**WHAT TO WORK ON**. Beneath this instruction is a block of data; output from it exactly the lines that run from the one containing "[cli/internal/ingress]: [kubelb ingress" through the one containing "Messages on the", inclusive.

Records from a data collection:
-- Opening Marker --

(* ===== verification/CLIIngress.v ===== *)
(** * Converting Ingresses from the command line

    [cli/internal/ingress]: [kubelb ingress convert], [preview], [get] and [list]. The
    command converts the Ingresses that are named, or all of them: it applies one Gateway
    with the listeners of all, the routes and policies of each, waits for a Gateway to
    accept the routes, and records the outcome in annotations of the Ingress. With
    [--dry-run] or [--output-dir] it writes the same objects as YAML instead.

    Messages on the terminal are left out, the YAML documents are kept. The context is not
    cancelled while the command waits. YAML, the file system's refusals and the order in
    which Go ranges over a set of names are parameters. *)

From Stdlib Require Import Ascii.
From S2P Require Import Prelude GoStrings Api GatewayApi Kube Finalizers ConvAnnotations ConvPolicies Converter ConvGateway Manager IngressToGateway.
Local Open Scope go_scope.

Definition managedByValue : string := "kubelb-cli".
Definition routeAcceptanceTimeout : Z := 30.
Definition routeAcceptancePollInterval : Z := 2.

Record ConvertOptions := {
  co_OutputDir : string;
  co_DryRun : bool;
  co_Names : list string;
  co_Namespace : string;
  co_SkipAcceptancePolling : bool;
}.

Record ConvertResult := {
  cr_Converted : list string;
  cr_Skipped : list string;
  cr_Failed : gmap string Error;
  cr_GatewayCreated : bool;
}.
Definition emptyResult : ConvertResult := {| cr_Converted := []; cr_Skipped := []; cr_Failed := ∅; cr_GatewayCreated := false |}.
Definition fail (key : string) (err : Error) (result : ConvertResult) : ConvertResult :=
  {| result with cr_Failed := <[key := err]> (cr_Failed result) |}.
Definition skip (key : string) (result : ConvertResult) : ConvertResult := {| result with cr_Skipped := cr_Skipped result ++ [key] |}.

(** The key of a result: [ns/name] *)
Definition slashed (ref : NamespacedName) : string := ref.1 ⊕ "/" ⊕ ref.2.

(** ** Policies *)

Record policyConversionResult := {
  pc_securityPolicy : option SecurityPolicy;
  pc_backendTrafficPolicy : option BackendTrafficPolicy;
}.

(** The builders [secBuilder] and [btpBuilder] after the annotations were looked at *)
Definition secBuilder (ing : Ingress) (base : PolicyBuilder) : SecurityPolicyBuilder :=
  let a := annotation ing in
  let b := NewSecurityPolicyBuilder base in
  let b :=
    if bool_decide (a EnableCORS = "true") then
      SetCORS b (ParseStringList (a CORSAllowOrigin)) (ParseStringList (a CORSAllowMethods)) (ParseStringList (a CORSAllowHeaders))
        (ParseStringList (a CORSExposeHeaders)) (ParseInt64 (a CORSMaxAge)) (ParseBool (a CORSAllowCredentials))
    else b in
  let b := if bool_decide (a WhitelistSourceRange = "") then b else SetIPAllowlist b (ParseCIDRList (a WhitelistSourceRange)) in
  let b := if bool_decide (a DenylistSourceRange = "") then b else SetIPDenylist b (ParseCIDRList (a DenylistSourceRange)) in
  if bool_decide (a AuthSecret = "") then b else SetBasicAuth b (a AuthSecret) (om_Namespace (ing_Meta ing)).

Definition btpBuilder (ing : Ingress) (base : PolicyBuilder) : BackendTrafficPolicyBuilder :=
  let a := annotation ing in
  let b := NewBackendTrafficPolicyBuilder base in
  let b := if bool_decide (a ProxyConnectTimeout = "") then b else SetConnectTimeout b (a ProxyConnectTimeout) in
  let b := if bool_decide (a ProxyReadTimeout = "") then b else SetRequestTimeout b (a ProxyReadTimeout) in
  let rps := ParseInt (a LimitRPS) in
  let rpm := ParseInt (a LimitRPM) in
  let b := if (0 <? rps)%Z then SetRateLimitRPS b rps else if (0 <? rpm)%Z then SetRateLimitRPM b rpm else b in
  let maxConns := ParseInt (a LimitConnections) in
  if (0 <? maxConns)%Z then SetMaxConnections b maxConns else b.

Definition buildPoliciesFromAnnotations (ing : Ingress) (routeName : string) : option policyConversionResult :=
  match om_Annotations (ing_Meta ing) with
  | None => None
  | Some _ =>
      let base := NewPolicyBuilder (om_Name (ing_Meta ing)) (om_Namespace (ing_Meta ing)) routeName in
      let security := if SecurityIsEmpty (secBuilder ing base) then None else SecurityBuild (secBuilder ing base) in
      let backend := if BackendIsEmpty (btpBuilder ing base) then None else BackendBuild (btpBuilder ing base) in
      match security, backend with
      | None, None => None
      | _, _ => Some {| pc_securityPolicy := security; pc_backendTrafficPolicy := backend |}
      end
  end.

(** ** Writing objects *)

(** [Get], then [Create], or [Update] of what [merge] makes of the stored object *)
Definition applyObject {O : Type} `{!Resource O} (merge : O -> O -> O) (object : O) : M Cluster unit :=
  r ← try (Get O (objKey object));
  match r with
  | inr err => if IsNotFound err then _ ← Create object; mret tt else raise err
  | inl existing => _ ← Update (merge existing object); mret tt
  end.

Definition keepAnnotations {Rule} (existing route : GatewayRoute Rule) : GatewayRoute Rule :=
  {| existing with
       gr_ParentRefs := gr_ParentRefs route; gr_Hostnames := gr_Hostnames route; gr_Rules := gr_Rules route;
       gr_Meta := {| (gr_Meta existing) with om_Labels := om_Labels (gr_Meta route) |} |}.

Definition applyHTTPRoute (route : HTTPRoute) : M Cluster unit := applyObject keepAnnotations route.
Definition applyGRPCRoute (route : GRPCRoute) : M Cluster unit := applyObject keepAnnotations route.
Definition applyPolicy {O : Type} `{!Resource O} (policy : O) : M Cluster unit := applyObject (λ _ policy, policy) policy.

Definition ensureManagedByLabel (labels : GoMap) (managedBy : string) : GoMap := Some (<[LabelManagedBy := managedBy]> (entries labels)).
Definition managed {Rule} (route : GatewayRoute Rule) : GatewayRoute Rule :=
  {| route with gr_Meta := {| (gr_Meta route) with om_Labels := ensureManagedByLabel (om_Labels (gr_Meta route)) managedByValue |} |}.

Definition parseIngressName (name defaultNS : string) : NamespacedName :=
  match Cut name "/"%char with Some (ns, n) => (ns, n) | None => (defaultNS, name) end.

(** ** The conversion *)

Record ingressConversion := {
  ic_ingress : Ingress;
  ic_convResult : Converter.Result;
  ic_policyResult : option policyConversionResult;
}.

Record previewOutput := {
  po_Gateway : option Gateway;
  po_HTTPRoutes : list HTTPRoute;
  po_GRPCRoutes : list GRPCRoute;
  po_Policies : list Object;
  po_Warnings : list string;
  po_Converted : list string;
}.
Definition emptyPreview : previewOutput :=
  {| po_Gateway := None; po_HTTPRoutes := []; po_GRPCRoutes := []; po_Policies := []; po_Warnings := []; po_Converted := [] |}.
(* ===== verification/CLIPass.v ===== *)
(** * What converting Ingresses from the command line promises

    The theorems about [CLIIngress]: which objects the commands may change, that applying
    returns and accounts for every Ingress, that an Ingress the command has marked is read
    back by the list and left alone by the controller in the cluster, and how the policies
    of the command differ from those of the controller. *)

From Stdlib Require Import Ascii.
From S2P Require Import Prelude GoStrings Api GatewayApi Kube Finalizers ConvAnnotations ConvPolicies Converter ConvGateway Manager IngressToGateway CLIIngress.
Local Open Scope go_scope.

(** ** Programs that come to an end *)

(** A run returns, or fails with an error; in [returns] it does not even fail. *)
Definition answers {S A} (m : M S A) : Prop := ∀ s, match (m s).1 with Ret _ | Fail _ => True | _ => False end.
Definition returns {S A} (m : M S A) : Prop := ∀ s, ∃ a s', m s = (Ret a, s').

Section ends.
Context {S : Type}.

Lemma returns_answers {A} (m : M S A) : returns m → answers m.
Proof. intros Hm s. by destruct (Hm s) as (a & s' & ->). Qed.
Lemma returns_ret {A} (a : A) : returns (mret (M:=M S) a).
Proof. intros s. by eexists _, _. Qed.
Lemma answers_raise {A} e : answers (raise (S:=S) (A:=A) e).
Proof. by intros s. Qed.
Lemma returns_gets {A} (f : S -> A) : returns (gets f).
Proof. intros s. by eexists _, _. Qed.
Lemma returns_modify (f : S -> S) : returns (modify f).
Proof. intros s. by eexists _, _. Qed.
Lemma answers_bind {A B} (m : M S A) (k : A -> M S B) : answers m → (∀ a, answers (k a)) → answers (m ≫= k).
Proof. intros Hm Hk s. specialize (Hm s). unfold mbind, M_bind. destruct (m s) as [[a|e| |] s1]; try done. apply Hk. Qed.
Lemma returns_bind {A B} (m : M S A) (k : A -> M S B) : returns m → (∀ a, returns (k a)) → returns (m ≫= k).
Proof. intros Hm Hk s. destruct (Hm s) as (a & s1 & Hr). rewrite (bind_eval _ _ _ _ _ Hr). apply Hk. Qed.
Lemma returns_try {A} (m : M S A) : answers m → returns (try m).
Proof. intros Hm s. specialize (Hm s). unfold try. destruct (m s) as [[a|e| |] s1]; try done; by eexists _, _. Qed.
Lemma answers_wrap {A} p (m : M S A) : answers m → answers (wrap p m).
Proof. intros Hm. apply answers_bind; [by apply returns_answers, returns_try|]. intros [a|e]; [apply returns_answers, returns_ret|apply answers_raise]. Qed.
Lemma returns_foldM {A B} (f : B -> A -> M S B) b l : (∀ b x, returns (f b x)) → returns (foldM f b l).
Proof. intros Hf. revert b. induction l as [|x l IH]; intros b; [apply returns_ret|]. by apply returns_bind. Qed.
Lemma returns_forM_ {A} (f : A -> M S unit) l : (∀ x, returns (f x)) → returns (forM_ l f).
Proof. intros Hf. induction l as [|x l IH]; [apply returns_ret|]. by apply returns_bind. Qed.
Lemma returns_when b (m : M S unit) : returns m → returns (when b m).
Proof. intros Hm. destruct b; [done|apply returns_ret]. Qed.
Lemma answers_match {A} (b : bool) (m n : M S A) : answers m → answers n → answers (if b then m else n).
Proof. by destruct b. Qed.
Lemma returns_zoom {T A} (L : Lens S T) (m : M T A) : returns m → returns (zoom L m).
Proof. intros Hm s. destruct (Hm (view L s)) as (a & t & Hr). by rewrite (zoom_eval _ _ _ _ _ Hr); eexists _, _. Qed.
Lemma answers_zoom {T A} (L : Lens S T) (m : M T A) : answers m → answers (zoom L m).
Proof. intros Hm s. specialize (Hm (view L s)). unfold zoom. by destruct (m (view L s)) as [[]]. Qed.

(** A fold keeps an invariant that knows the part of the list it has been through. *)
Lemma foldM_prefix {A B} (I : list A -> B -> S -> Prop) (f : B -> A -> M S B) l b s :
  I [] b s →
  (∀ pre x b s, pre ++ [x] `prefix_of` l → I pre b s → ∃ b' s', f b x s = (Ret b', s') ∧ I (pre ++ [x]) b' s') →
  ∃ b' s', foldM f b l s = (Ret b', s') ∧ I l b' s'.
Proof.
  intros Hb Hf. enough (∀ pre l', pre ++ l' = l → ∀ b s, I pre b s → ∃ b' s', foldM f b l' s = (Ret b', s') ∧ I l b' s') as H by (by eapply (H [])).
  clear b s Hb. intros pre l'. revert pre. induction l' as [|x l' IH]; intros pre Hl b s HI.
  - rewrite app_nil_r in Hl. subst. by eexists _, _.
  - destruct (Hf pre x b s) as (b' & s' & Hr & HI'); [exists l'; by rewrite <- app_assoc|done|].
    simpl. rewrite (bind_eval _ _ _ _ _ Hr). apply (IH (pre ++ [x])); [by rewrite <- app_assoc|done].
Qed.
End ends.

Ltac ends_step :=
  lazymatch goal with
  | |- answers (mbind _ _) => apply answers_bind; [|intros ?]
  | |- answers (raise _) => apply answers_raise
  | |- answers (wrap _ _) => apply answers_wrap
  | |- answers (zoom _ _) => apply answers_zoom
  | |- answers (match ?x with _ => _ end) => destruct x
  | |- answers _ => apply returns_answers
  | |- returns (mbind _ _) => apply returns_bind; [|intros ?]
  | |- returns (mret _) => apply returns_ret
  | |- returns (gets _) => apply returns_gets
  | |- returns (modify _) => apply returns_modify
  | |- returns (try _) => apply returns_try
  | |- returns (foldM _ _ _) => apply returns_foldM; intros ? ?
  | |- returns (forM_ _ _) => apply returns_forM_; intros ?
  | |- returns (when _ _) => apply returns_when
  | |- returns (zoom _ _) => apply returns_zoom
  | |- returns (match ?x with _ => _ end) => destruct x
  end.

Section client_answers.
Context {O : Type} `{!Resource O}.
Lemma answers_apiCall : answers apiCall.
Proof. intros c. unfold apiCall. by destruct (cl_faults c) as [|[]]. Qed.
Lemma answers_existing key : answers (existing (O:=O) key).
Proof. unfold existing. ends_step; [apply answers_apiCall|]. ends_step; [repeat ends_step|]. destruct a0; repeat ends_step. Qed.
Lemma answers_Get key : answers (Get O key).
Proof. apply answers_existing. Qed.
Lemma answers_List ns sel : answers (List O ns sel).
Proof. unfold List. ends_step; [apply answers_apiCall|repeat ends_step]. Qed.
Lemma answers_Create o : answers (Create (O:=O) o).
Proof. unfold Create, putObject. ends_step; [apply answers_apiCall|]. ends_step; [repeat ends_step|]. destruct a0; repeat ends_step. Qed.
Lemma answers_Update o : answers (Update (O:=O) o).
Proof. unfold Update, putObject, dropObject. ends_step; [apply answers_existing|]. destruct (bool_decide _); repeat ends_step. Qed.
Lemma answers_Delete key : answers (Delete O key).
Proof. unfold Delete, putObject, dropObject. ends_step; [apply answers_existing|]. repeat ends_step. Qed.
End client_answers.
Ltac ends_solve :=
  repeat lazymatch goal with
  | |- answers (Get _ _) => apply answers_Get
  | |- answers (List _ _ _) => apply answers_List
  | |- answers (Create _) => apply answers_Create
  | |- answers (Update _) => apply answers_Update
  | |- answers (Delete _ _) => apply answers_Delete
  | |- _ => ends_step
  end.

(** ** Programs that end in time *)

Section ends_within.
Context (elapse : Z -> Cluster -> Cluster).

(** A run that ends, with its time *)
Definition endsWithin {A} (bound : Z) (m : M Clocked A) (s : Clocked) : Prop :=
  match (m s).1 with Ret _ | Fail _ => (ck_now (m s).2 <= ck_now s + bound)%Z | _ => False end.

(** A call takes no time. *)
Lemma endsWithin_call {A B} b (m : M Cluster A) (k : A -> M Clocked B) s : (0 <= b)%Z → answers m →
  (∀ a c, endsWithin b (k a) {| s with ck_cluster := c |}) → endsWithin b (inCluster m ≫= k) s.
Proof.
  unfold endsWithin, mbind, M_bind, inCluster, zoom. intros Hb Hm Hk. specialize (Hm (ck_cluster s)). simpl.
  destruct (m (ck_cluster s)) as [[a|e| |] c]; simpl in *; try lia. apply (Hk a c).
Qed.
Lemma endsWithin_wrap {A} b prefix (m : M Clocked A) s : endsWithin b m s → endsWithin b (wrap prefix m) s.
Proof. unfold endsWithin, wrap, try, mbind, M_bind. by destruct (m s) as [[] ?]. Qed.
Lemma endsWithin_weaken {A} b b' (m : M Clocked A) s : (b <= b')%Z → endsWithin b m s → endsWithin b' m s.
Proof. unfold endsWithin. destruct (m s) as [[] ?]; simpl; try done; lia. Qed.

Lemma endsWithin_sleep {A} b d (k : unit -> M Clocked A) s :
  endsWithin b (k tt) {| ck_cluster := elapse d (ck_cluster s); ck_now := ck_now s + d |} → endsWithin (d + b) (u ← sleep elapse d; k u) s.
Proof. unfold endsWithin, mbind, M_bind, sleep, modify. simpl. destruct (k tt _) as [[] s']; simpl; try done; lia. Qed.
Lemma endsWithin_gets {A B} b (f : Clocked -> A) (k : A -> M Clocked B) s : endsWithin b (k (f s)) s → endsWithin b (a ← gets f; k a) s.
Proof. done. Qed.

-- Closing Marker --

**ANSWER SECTION**.
    [cli/internal/ingress]: [kubelb ingress convert], [preview], [get] and [list]. The
    command converts the Ingresses that are named, or all of them: it applies one Gateway
    with the listeners of all, the routes and policies of each, waits for a Gateway to
    accept the routes, and records the outcome in annotations of the Ingress. With
    [--dry-run] or [--output-dir] it writes the same objects as YAML instead.

    Messages on the terminal are left out, the YAML documents are kept. The context is not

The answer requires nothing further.